Ce site est présenté comme exceptionnellement favorable à ce type de stockage souterrain de déchets dits « ultimes ». Un CLIS de surveillance est installé. Sont promis des emplois, un pôle environnement, beaucoup d’argent et la réversibilité.
« On nous a bien dit que c’était des produits toxiques, qu’on allait les enterrer sous nos pieds, mais on nous a promis que tout était sécurisé. J’y ai cru, sans doute aussi parce que j’avais envie d’y croire  » [un employé de Stocamine]
« Officieusement, on reconnaît que « des erreurs ont été commises », que « promettre la réversibilité des déchets aux habitants, ça a été une connerie ».

10 septembre 2002 : le site « totalement sécurisé » prend feu

Un incendie se déclare dans les galeries et consume des déchet pendant deux mois.
Les mineurs présents sur les lieux aident les secours et sont dangereusement exposés. « C’est grave. Ils les ont envoyés au casse-pipe avec de simples blousons de mineurs. Sans protection. Seuls les pompiers disposaient d’un équipement spécial », explique l’un de leurs avocats, André Chamy.
Fumées toxiques, coût faramineux, déformation des galeries…
Que faire ? Une bombe à retardement gît à 500 mètres de profondeur, menaçant de contaminer l’ensemble de la nappe phréatique.
Deux hypothèses ont été proposées par la préfecture : remonter les déchets à la surface – une opération estimée à 100 millions d’euros – ou refermer la mine pour 50 millions d’euros.


28/09/2002 selon LIBERATION

(...) Depuis le début de l’exploitation, en février 1999, Stocamine n’a eu de cesse de vanter sa fiabilité : « Un service à l’environnement », « un site exceptionnellement sûr », proclament ses brochures publicitaires.

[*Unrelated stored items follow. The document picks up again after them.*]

(* ===== verification/Engine.v ===== *)
(** * AnnSearchEngine: the layer-descending beam search of [searchWithSql]

    [searchWithSql(conn, queryData, k, path, ef)] of both source files,
    from the count query to [ids = currentBest.slice(0, k).map(...)].  The
    two files differ only in the distance function and in quantizing the
    query first, so the engine is one Section, generic in the vector type
    [V], the distance [metric] and the store (Class [GraphStore]).

    State, as in the code: [currentBest], an array of [[nodeId, dist]]
    pairs, and [cache], a JavaScript object from node ids to
    [{data, distance}] (here a [gmap]).  A round of [while (improved)]:
    - [filteredCandidates = Array.from(new Set(currentBest)).filter(nodeId
      => !cache[nodeId] || !cache[nodeId][layer])]: property keys are
      strings; the elements are the pairs themselves, so [cache] is read
      at [String([id, dist])], the id, a comma and the distance
      ([pair_key]), while its keys are the decimal texts of ids
      ([key_of_id], [cache_get]); no such text has a comma, and the own
      keys of an entry, [data] and [distance], are not texts of numbers
      ([entry_has_layer]), so the filter keeps every candidate
      ([not_expanded_true]);
    - the two [IN] lists are [join(",")] of arrays of pairs, so they hold
      the ids and the distances of the candidates ([sql_list]), and the
      [NOT IN] list also the keys of [cache];
    - for each neighbour row ([visit_neighbor]): skip it when already
      admitted this round ([newCandidates]), reuse the cached distance or
      compute and cache it, and push it when the list is shorter than [ef]
      or it is closer than the LAST element of [currentBest] (the list is
      not sorted during the round: the last element is the most recently
      pushed one);
    - sort by distance and keep the first [ef] ([round]).
    A round that finds no candidate or no neighbour row leaves the state
    as it is and stops the loop ([continue] with [improved = false]). *)

From stdpp Require Import strings pretty.
From Stdlib Require Import Ascii.
From S2P Require Import Prelude Candidates GraphStore.

Open Scope Q_scope.

Section Engine.

Context {Store V : Type} `{GraphStoreSpec Store V}.

(** [euclideanDistanceSquared(data, queryData)], with the node's data
    first and the query second as in the code. *)
Variable metric : V -> V -> outcome Q.

(** An entry [{ data, distance: dist }] of [cache]. *)
Record cache_entry := {
  data : V;
  distance : Q
}.

(** [String(id)] of an integer node id, the property key that
    [cache[neighborId]] uses: its decimal digits, with a leading [-] when
    negative, ["0"] for zero.  stdpp's [pretty] on [Z] prints exactly so. *)
Definition key_of_id (id : Z) : string := pretty id.

(** [String(dist)] of a distance.  An integral distance (every distance of
    the quantized search) prints as an integer does; a rational with a
    denominator is written as a fraction.  The doubles of the code print as
    their shortest decimal, which the exact rationals of the model do not
    have; what the filter depends on is only that the text follows a comma. *)
Definition number_text (q : Q) : string :=
  if decide (Qden q = 1%positive) then pretty (Qnum q)
  else String.append (pretty (Qnum q)) (String "/" (pretty (Zpos (Qden q)))).

(** The property key of an array [[nodeId, dist]]: [String] of an array is
    its [join(",")]. *)
Definition pair_key (c : candidate) : string :=
  String.append (key_of_id c.1) (String "," (number_text c.2)).

(** [cache[key]] for a string [key]: [cache] holds an entry at the key
    [String(id)] of each node id it was written at ([cache[neighborId] =
    ...]); the [gmap] is indexed by the ids themselves. *)
Definition cache_get (cache : gmap Z cache_entry) (key : string) : option cache_entry :=
  (fun ikv => ikv.2.2) <$> list_find (fun kv => key_of_id kv.1 = key) (map_to_list cache).

(** [entry[key]] is truthy, for an entry, the literal [{ data, distance:
    dist }]: [data] is an array (truthy, even when empty), [distance] a
    number (falsy at [0]); another key names no own property of the
    literal, and the keys of [Object.prototype] are not numbers. *)
Definition entry_prop_truthy (e : cache_entry) (key : string) : bool :=
  if decide (key = "data") then true
  else if decide (key = "distance") then negb (Qeq_bool (distance e) 0)
  else false.

(** [cache[nodeId][layer]] is truthy: the key is [String(layer)]. *)
Definition entry_has_layer (e : cache_entry) (layer : Z) : bool :=
  entry_prop_truthy e (key_of_id layer).

(** [(nodeId) => !cache[nodeId] || !cache[nodeId][layer]], where the
    element [nodeId] of [Array.from(candidates)] is a candidate pair
    [[id, dist]], so [cache] is read at its key [pair_key]; an entry, an
    object, is truthy. *)
Definition not_expanded (cache : gmap Z cache_entry) (layer : Z) (nodeId : candidate) : bool :=
  match cache_get cache (pair_key nodeId) with
  | None => true
  | Some e => negb (entry_has_layer e layer)
  end.

(** [arr.join(",")] of an array of pairs, read back by SQL as numbers. *)
Definition sql_list (l : list candidate) : list Q :=
  flat_map (fun c => [inject_Z c.1; c.2]) l.

(** [Object.keys(cache)], as numbers in the SQL text. *)
Definition cache_keys (cache : gmap Z cache_entry) : list Q :=
  map (fun kv => inject_Z kv.1) (map_to_list cache).

(** The variables the neighbour loop updates. *)
Record round_state := {
  best : list candidate;
  cache_of : gmap Z cache_entry;
  newCandidates : gset Z;
  improved : bool
}.

(** The state carried from round to round and layer to layer. *)
Record search_state := {
  currentBest : list candidate;
  cache : gmap Z cache_entry
}.

Definition admit_test (ef : nat) (best : list candidate) (dist : Q) : outcome bool :=
  if Nat.ltb (length best) ef then Ret true
  else match last best with
       | Some (_, worst) => Ret (Qltb dist worst)
       | None => Throw TypeError
       end.

(** One iteration of [for (const [neighborId_, node_data_] of neighbors)]. *)
Definition visit_neighbor (queryData : V) (ef : nat) (st : round_state) (row : Z * V)
  : outcome round_state :=
  let '(neighborId, data) := row in
  if bool_decide (neighborId ∈ newCandidates st) then Ret st
  else
    dc <- match cache_of st !! neighborId with
          | Some e => Ret (distance e, cache_of st)
          | None => dist <- metric data queryData ;;
                    Ret (dist, <[neighborId := {| data := data; distance := dist |}]> (cache_of st))
          end ;;
    let '(dist, cache') := dc in
    ok <- admit_test ef (best st) dist ;;
    if ok
    then Ret {| best := best st ++ [(neighborId, dist)]; cache_of := cache';
                newCandidates := {[neighborId]} ∪ newCandidates st; improved := true |}
    else Ret {| best := best st; cache_of := cache';
                newCandidates := newCandidates st; improved := improved st |}.

(** One iteration of [while (improved)]: whether it improved, and the new
    state. *)
Definition round (s : Store) (queryData : V) (ef : nat) (layer : Z) (st : search_state)
  : outcome (bool * search_state) :=
  let candidates := currentBest st in
  let filteredCandidates := List.filter (not_expanded (cache st) layer) candidates in
  match filteredCandidates with
  | [] => Ret (false, st)
  | _ :: _ =>
      let sqlSafeFilteredCandidates := sql_list filteredCandidates in
      let sqlSafeCandidates := sql_list candidates ++ cache_keys (cache st) in
      match neighbors s sqlSafeFilteredCandidates layer sqlSafeCandidates with
      | [] => Ret (false, st)
      | rows =>
          rs <- ofold_left (visit_neighbor queryData ef) rows
                  {| best := candidates; cache_of := cache st;
                     newCandidates := ∅; improved := false |} ;;
          Ret (improved rs,
               {| currentBest := take ef (sort_by_dist (best rs)); cache := cache_of rs |})
      end
  end.

(** [let improved = true; while (improved) { ... }] with [fuel] rounds. *)
Fixpoint layer_pass (s : Store) (queryData : V) (ef : nat) (layer : Z) (fuel : nat)
    (st : search_state) : outcome search_state :=
  match fuel with
  | O => OutOfFuel
  | S fuel' =>
      r <- round s queryData ef layer st ;;
      if r.1 then layer_pass s queryData ef layer fuel' r.2 else Ret r.2
  end.

(** [for (let layer = maxLayer; layer >= 0; layer--)]. *)
Fixpoint descend (s : Store) (queryData : V) (ef : nat) (fuel : nat) (layer : nat)
    (st : search_state) : outcome search_state :=
  st' <- layer_pass s queryData ef (Z.of_nat layer) fuel st ;;
  match layer with
  | O => Ret st'
  | S layer' => descend s queryData ef fuel layer' st'
  end.

(** The rounds a layer may need: one per node that can enter the cache,
    and the last one that finds nothing new. *)
Definition search_fuel (s : Store) : nat := S (length (nodes s)).

(** [const maxLayer = count > 0 ? Math.floor(Math.log2(count)) : 0]. *)
Definition max_layer (count : Z) : Z :=
  if (0 <? count)%Z then Z.log2 count else 0%Z.

(** The entry point: the random row with its distance, or no candidate
    when the table is empty. *)
Definition init_best (s : Store) (queryData : V) (r : nat) : outcome (list candidate) :=
  match random_node s r with
  | None => Ret []
  | Some (nId, data) => d <- metric data queryData ;; Ret [(nId, d)]
  end.

(** [searchWithSql] up to the ids of the documents to fetch; [r] is the
    draw of [ORDER BY RANDOM()]. *)
Definition searchWithSql_ids (s : Store) (queryData : V) (k ef : nat) (r : nat)
  : outcome (list Z) :=
  let maxLayer := max_layer (count s) in
  init <- init_best s queryData r ;;
  st <- descend s queryData ef (search_fuel s) (Z.to_nat maxLayer)
          {| currentBest := init; cache := ∅ |} ;;
  Ret (map fst (take k (currentBest st))).

End Engine.

Arguments cache_entry V : clear implicits.
Arguments round_state V : clear implicits.
Arguments search_state V : clear implicits.

(** ** Property keys *)

(** A character of the decimal text of an integer. *)
Definition numeric_char (c : ascii) : bool :=
  bool_decide (c ∈ ["0"; "1"; "2"; "3"; "4"; "5"; "6"; "7"; "8"; "9"; "-"]%char).

(** A string of digits and minus signs only. *)
Fixpoint numeric_text (s : string) : bool :=
  match s with
  | EmptyString => true
  | String c s' => numeric_char c && numeric_text s'
  end.

Lemma numeric_text_app a b :
  numeric_text (String.append a b) = numeric_text a && numeric_text b.
Proof.
  induction a as [|c a IH]; [done|].
  rewrite append_String. cbn [numeric_text]. by rewrite IH, andb_assoc.
Qed.

Lemma numeric_text_pretty_N_go x s :
  numeric_text (pretty_N_go x s) = numeric_text s.
Proof.
  revert s. induction (N.lt_wf_0 x) as [x _ IH]; intros s.
  destruct (decide (x = 0)%N) as [->|Hx]; [by rewrite pretty_N_go_0|].
  rewrite pretty_N_go_step by lia. rewrite IH by (apply N.div_lt; lia).
  cbn [numeric_text]. replace (numeric_char _) with true; [done|].
  unfold pretty_N_char. by repeat case_match.
Qed.

(** [String(id)] is made of digits and [-]. *)
Lemma numeric_text_key_of_id id : numeric_text (key_of_id id) = true.
Proof.
  unfold key_of_id, pretty, pretty_Z, pretty_positive, pretty, pretty_N.
  destruct id as [|p|p]; [done| |]; case_decide; try done.
  - by rewrite numeric_text_pretty_N_go.
  - rewrite append_String, append_EmptyString. cbn [numeric_text].
    by rewrite numeric_text_pretty_N_go.
Qed.

(** [cache[neighborId]] at the key [String(neighborId)] is the entry the
    [gmap] holds at [neighborId]: [String] is injective on integers. *)
Lemma cache_get_key_of_id {V} (c : gmap Z (cache_entry V)) id :
  cache_get c (key_of_id id) = c !! id.
Proof.
  unfold cache_get. destruct (list_find _ _) as [[i [k e]]|] eqn:Hf; cbn [fmap option_fmap option_map].
  - apply list_find_Some in Hf as (Hi & Hk & _). cbn in Hk. apply (inj pretty) in Hk as ->.
    symmetry. apply elem_of_map_to_list. by eapply list_elem_of_lookup_2.
  - symmetry. apply eq_None_not_Some. intros [e He]. apply list_find_None in Hf.
    rewrite Forall_forall in Hf. apply (Hf (id, e)); [by apply elem_of_map_to_list|done].
Qed.

(** A key with a character other than a digit or [-] is the key of no
    entry of [cache]. *)
Lemma cache_get_not_numeric {V} (c : gmap Z (cache_entry V)) key :
  numeric_text key = false -> cache_get c key = None.
Proof.
  intros Hkey. unfold cache_get. destruct (list_find _ _) as [[i [k e]]|] eqn:Hf; [|done].
  apply list_find_Some in Hf as (_ & Hk & _). cbn in Hk. subst key.
  by rewrite numeric_text_key_of_id in Hkey.
Qed.

(** The key of a pair has a comma. *)
Lemma numeric_text_pair_key p : numeric_text (pair_key p) = false.
Proof. unfold pair_key. rewrite numeric_text_app. cbn [numeric_text]. by rewrite andb_false_r. Qed.

(** No entry has a truthy property [String(layer)]: neither [data] nor
    [distance] is the text of a number. *)
Lemma entry_has_layer_false {V} (e : cache_entry V) layer : entry_has_layer e layer = false.
Proof.
  unfold entry_has_layer, entry_prop_truthy. pose proof (numeric_text_key_of_id layer) as Hn.
  repeat case_decide; try done;
    match goal with Hk : key_of_id _ = _ |- _ => rewrite Hk in Hn; discriminate end.
Qed.

(** Reading [cache] at a candidate pair is [undefined]: the filter of a
    round is true of every candidate. *)
Lemma not_expanded_true {V} (c : gmap Z (cache_entry V)) layer (p : candidate) :
  not_expanded c layer p = true.
Proof. unfold not_expanded. by rewrite cache_get_not_numeric by apply numeric_text_pair_key. Qed.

Les experts expriment désormais des doutes sur la rigueur des procédures d’admission ­ théoriquement drastique ­ des déchets. Des prélèvements ont été effectués dans des big bags, dont certains provenaient de l’incendie d’un entrepôt de produits sanitaires ayant eu lieu en août. Tous les produits stockés étaient-ils autorisés ? Les procédures d’acceptation ont-elles été régulières ? Tous les déchets ont-ils été soigneusement identifiés avant le stockage ?
Jusqu’à présent, les principales craintes suscitées par Stocamine tenaient essentiellement aux risques de pollution de la nappe phréatique et aux éventuelles conséquences de secousses sismiques. Un incendie comme celui du 10 septembre était censé ne jamais arriver : « Nous avions envisagé le pire incendie qui puisse se produire, celui sur un engin de manutention », remarque Nicolas Imbert, chef de la division protection de l’environnement à la Drire.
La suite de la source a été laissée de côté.